= The problem =
From the records below, copy out exactly the lines from the one containing "<$> h | _ => h end" to the one containing "(** One round of the loop of [main]. *)", both included. Add nothing else.

(Collected data)

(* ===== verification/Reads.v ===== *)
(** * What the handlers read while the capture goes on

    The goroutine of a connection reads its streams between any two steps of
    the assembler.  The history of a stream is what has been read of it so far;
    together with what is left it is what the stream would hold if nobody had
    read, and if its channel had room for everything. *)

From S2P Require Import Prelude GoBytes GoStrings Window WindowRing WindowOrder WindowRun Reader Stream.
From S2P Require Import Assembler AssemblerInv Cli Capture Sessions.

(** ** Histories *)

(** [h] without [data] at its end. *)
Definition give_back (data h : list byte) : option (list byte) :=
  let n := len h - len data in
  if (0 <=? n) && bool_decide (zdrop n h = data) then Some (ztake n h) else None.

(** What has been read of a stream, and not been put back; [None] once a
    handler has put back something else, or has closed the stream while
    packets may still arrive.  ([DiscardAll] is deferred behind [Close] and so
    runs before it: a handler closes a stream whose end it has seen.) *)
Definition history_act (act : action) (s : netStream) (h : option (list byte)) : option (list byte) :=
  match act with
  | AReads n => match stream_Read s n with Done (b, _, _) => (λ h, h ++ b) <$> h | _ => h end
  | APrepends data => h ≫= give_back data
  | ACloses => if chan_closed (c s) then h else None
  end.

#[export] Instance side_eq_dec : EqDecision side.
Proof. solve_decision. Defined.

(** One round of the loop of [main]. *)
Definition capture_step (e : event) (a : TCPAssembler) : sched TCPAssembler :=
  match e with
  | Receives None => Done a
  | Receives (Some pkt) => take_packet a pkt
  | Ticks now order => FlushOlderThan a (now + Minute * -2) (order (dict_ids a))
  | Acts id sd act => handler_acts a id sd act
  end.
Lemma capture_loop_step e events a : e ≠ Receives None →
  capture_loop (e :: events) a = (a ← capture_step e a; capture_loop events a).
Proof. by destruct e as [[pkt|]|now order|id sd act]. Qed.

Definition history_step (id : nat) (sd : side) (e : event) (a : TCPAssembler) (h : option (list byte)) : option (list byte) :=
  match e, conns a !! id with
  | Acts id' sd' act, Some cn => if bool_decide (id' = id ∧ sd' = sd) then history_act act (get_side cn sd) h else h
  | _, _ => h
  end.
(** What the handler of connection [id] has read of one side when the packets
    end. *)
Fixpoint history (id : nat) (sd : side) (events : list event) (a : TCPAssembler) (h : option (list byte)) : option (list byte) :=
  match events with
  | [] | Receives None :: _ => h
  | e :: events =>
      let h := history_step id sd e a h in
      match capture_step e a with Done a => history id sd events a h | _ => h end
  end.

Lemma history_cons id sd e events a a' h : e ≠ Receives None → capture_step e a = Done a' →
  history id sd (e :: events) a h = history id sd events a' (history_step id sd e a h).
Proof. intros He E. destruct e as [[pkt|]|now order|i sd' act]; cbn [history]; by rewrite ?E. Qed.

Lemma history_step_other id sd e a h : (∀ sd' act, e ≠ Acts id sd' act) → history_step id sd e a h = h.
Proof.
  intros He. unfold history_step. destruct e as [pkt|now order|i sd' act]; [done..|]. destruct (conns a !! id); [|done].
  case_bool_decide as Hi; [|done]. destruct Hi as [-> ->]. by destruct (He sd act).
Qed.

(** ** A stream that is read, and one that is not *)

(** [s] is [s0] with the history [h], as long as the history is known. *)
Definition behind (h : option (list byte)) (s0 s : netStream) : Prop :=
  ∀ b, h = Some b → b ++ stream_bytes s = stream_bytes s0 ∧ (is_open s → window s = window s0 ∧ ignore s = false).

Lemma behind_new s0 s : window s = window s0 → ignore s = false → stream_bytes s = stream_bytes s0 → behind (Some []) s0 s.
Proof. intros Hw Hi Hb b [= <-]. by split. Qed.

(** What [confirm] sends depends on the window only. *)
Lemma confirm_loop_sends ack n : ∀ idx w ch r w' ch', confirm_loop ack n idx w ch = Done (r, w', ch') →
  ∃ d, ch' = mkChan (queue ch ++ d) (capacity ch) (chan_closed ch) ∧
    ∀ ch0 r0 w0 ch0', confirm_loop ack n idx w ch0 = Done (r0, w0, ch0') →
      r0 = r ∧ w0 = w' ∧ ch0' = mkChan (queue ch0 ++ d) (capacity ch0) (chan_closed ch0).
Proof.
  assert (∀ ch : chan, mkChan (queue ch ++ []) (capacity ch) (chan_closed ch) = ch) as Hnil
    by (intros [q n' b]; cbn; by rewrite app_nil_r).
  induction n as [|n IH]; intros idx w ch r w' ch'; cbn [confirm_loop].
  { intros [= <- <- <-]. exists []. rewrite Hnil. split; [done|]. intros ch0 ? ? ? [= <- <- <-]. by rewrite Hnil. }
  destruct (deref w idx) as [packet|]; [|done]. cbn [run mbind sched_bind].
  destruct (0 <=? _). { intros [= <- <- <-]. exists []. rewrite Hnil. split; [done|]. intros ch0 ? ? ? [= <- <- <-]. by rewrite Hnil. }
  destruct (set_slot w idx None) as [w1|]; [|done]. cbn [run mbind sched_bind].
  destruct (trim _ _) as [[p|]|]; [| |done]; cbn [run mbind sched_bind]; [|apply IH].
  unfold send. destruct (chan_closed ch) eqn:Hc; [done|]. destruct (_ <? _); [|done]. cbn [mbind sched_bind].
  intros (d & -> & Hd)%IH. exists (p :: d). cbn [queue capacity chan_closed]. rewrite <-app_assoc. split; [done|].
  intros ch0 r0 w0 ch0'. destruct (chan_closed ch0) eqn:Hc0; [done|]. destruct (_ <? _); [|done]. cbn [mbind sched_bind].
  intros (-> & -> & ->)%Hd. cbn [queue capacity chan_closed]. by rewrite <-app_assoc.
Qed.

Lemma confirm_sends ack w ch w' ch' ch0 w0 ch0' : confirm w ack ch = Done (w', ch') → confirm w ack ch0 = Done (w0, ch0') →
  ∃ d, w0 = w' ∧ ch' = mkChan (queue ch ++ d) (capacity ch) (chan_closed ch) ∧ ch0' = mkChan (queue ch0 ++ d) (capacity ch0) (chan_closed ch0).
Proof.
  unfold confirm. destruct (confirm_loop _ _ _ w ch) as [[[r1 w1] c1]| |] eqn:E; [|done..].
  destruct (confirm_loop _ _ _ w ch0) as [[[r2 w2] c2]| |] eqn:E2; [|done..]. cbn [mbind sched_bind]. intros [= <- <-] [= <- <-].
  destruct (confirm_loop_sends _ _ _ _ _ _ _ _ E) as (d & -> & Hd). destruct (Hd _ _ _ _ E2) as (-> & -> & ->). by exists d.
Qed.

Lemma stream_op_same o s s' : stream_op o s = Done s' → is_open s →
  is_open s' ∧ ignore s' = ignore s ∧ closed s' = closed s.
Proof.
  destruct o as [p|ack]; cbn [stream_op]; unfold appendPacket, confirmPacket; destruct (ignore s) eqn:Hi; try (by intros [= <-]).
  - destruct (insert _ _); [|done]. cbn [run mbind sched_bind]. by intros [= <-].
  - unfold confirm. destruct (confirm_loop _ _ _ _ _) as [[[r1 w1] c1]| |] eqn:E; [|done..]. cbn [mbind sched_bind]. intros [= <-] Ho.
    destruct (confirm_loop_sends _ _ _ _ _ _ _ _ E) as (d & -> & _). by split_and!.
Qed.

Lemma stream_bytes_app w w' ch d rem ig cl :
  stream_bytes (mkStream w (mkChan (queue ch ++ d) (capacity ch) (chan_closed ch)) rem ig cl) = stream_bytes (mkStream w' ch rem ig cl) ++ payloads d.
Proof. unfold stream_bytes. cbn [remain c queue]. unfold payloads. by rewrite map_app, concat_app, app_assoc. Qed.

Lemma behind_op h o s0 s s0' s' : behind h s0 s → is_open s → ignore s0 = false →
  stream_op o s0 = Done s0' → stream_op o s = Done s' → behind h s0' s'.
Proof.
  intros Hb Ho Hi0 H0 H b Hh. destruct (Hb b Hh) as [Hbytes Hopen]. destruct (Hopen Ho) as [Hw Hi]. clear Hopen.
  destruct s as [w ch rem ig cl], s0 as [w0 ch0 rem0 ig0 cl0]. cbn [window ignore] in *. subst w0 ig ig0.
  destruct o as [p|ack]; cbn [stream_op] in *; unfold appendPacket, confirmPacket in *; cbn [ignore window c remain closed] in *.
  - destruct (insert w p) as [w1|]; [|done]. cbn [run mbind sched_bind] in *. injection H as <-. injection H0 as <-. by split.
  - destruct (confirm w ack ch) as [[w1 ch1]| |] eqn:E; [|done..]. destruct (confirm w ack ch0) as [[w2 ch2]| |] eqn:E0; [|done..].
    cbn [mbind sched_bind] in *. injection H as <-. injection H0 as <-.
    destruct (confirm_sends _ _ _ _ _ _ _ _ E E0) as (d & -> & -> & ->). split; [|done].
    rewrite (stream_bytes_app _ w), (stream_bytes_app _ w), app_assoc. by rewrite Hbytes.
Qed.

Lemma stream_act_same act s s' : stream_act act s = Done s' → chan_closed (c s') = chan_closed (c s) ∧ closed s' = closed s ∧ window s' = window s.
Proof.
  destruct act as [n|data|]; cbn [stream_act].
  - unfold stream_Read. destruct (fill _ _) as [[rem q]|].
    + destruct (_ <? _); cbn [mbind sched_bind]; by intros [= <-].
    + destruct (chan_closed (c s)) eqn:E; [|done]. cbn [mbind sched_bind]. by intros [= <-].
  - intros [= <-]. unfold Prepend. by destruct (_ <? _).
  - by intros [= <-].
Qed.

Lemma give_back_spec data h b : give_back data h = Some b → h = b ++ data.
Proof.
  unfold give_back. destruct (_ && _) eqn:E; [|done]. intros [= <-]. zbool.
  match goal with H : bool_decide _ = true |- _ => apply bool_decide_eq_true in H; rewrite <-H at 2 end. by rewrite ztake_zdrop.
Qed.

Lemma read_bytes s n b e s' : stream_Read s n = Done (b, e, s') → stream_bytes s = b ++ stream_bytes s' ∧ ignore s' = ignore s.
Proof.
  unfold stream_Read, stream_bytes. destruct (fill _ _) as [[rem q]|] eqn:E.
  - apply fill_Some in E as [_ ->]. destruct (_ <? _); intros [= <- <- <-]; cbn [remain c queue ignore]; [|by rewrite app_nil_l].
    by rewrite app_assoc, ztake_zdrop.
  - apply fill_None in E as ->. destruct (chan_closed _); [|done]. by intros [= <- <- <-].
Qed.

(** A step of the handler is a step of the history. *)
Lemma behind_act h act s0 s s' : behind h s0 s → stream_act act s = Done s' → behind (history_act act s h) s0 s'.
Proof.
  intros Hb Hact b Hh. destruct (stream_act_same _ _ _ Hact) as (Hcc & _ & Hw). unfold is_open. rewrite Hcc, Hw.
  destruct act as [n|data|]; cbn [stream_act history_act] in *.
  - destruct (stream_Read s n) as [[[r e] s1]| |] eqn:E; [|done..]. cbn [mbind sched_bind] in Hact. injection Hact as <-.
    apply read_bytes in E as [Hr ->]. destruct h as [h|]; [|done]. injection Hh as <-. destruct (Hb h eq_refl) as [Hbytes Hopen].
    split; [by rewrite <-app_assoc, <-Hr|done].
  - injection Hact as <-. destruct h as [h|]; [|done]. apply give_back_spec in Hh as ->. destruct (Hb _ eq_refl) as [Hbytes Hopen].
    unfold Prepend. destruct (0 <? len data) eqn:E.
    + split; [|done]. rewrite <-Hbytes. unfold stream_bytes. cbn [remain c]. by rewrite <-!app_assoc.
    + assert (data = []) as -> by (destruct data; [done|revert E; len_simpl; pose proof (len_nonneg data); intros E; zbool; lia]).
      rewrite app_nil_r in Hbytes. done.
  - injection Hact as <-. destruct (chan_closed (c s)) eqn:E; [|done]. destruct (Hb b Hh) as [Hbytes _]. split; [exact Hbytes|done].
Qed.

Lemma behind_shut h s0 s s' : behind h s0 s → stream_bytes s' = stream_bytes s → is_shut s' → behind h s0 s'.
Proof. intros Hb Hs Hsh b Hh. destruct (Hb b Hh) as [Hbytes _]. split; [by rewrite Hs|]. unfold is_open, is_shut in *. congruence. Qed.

= Response to this task =
  | AReads n => match stream_Read s n with Done (b, _, _) => (λ h, h ++ b) <$> h | _ => h end
  | APrepends data => h ≫= give_back data
  | ACloses => if chan_closed (c s) then h else None
  end.

#[export] Instance side_eq_dec : EqDecision side.
Proof. solve_decision. Defined.

(** One round of the loop of [main]. *)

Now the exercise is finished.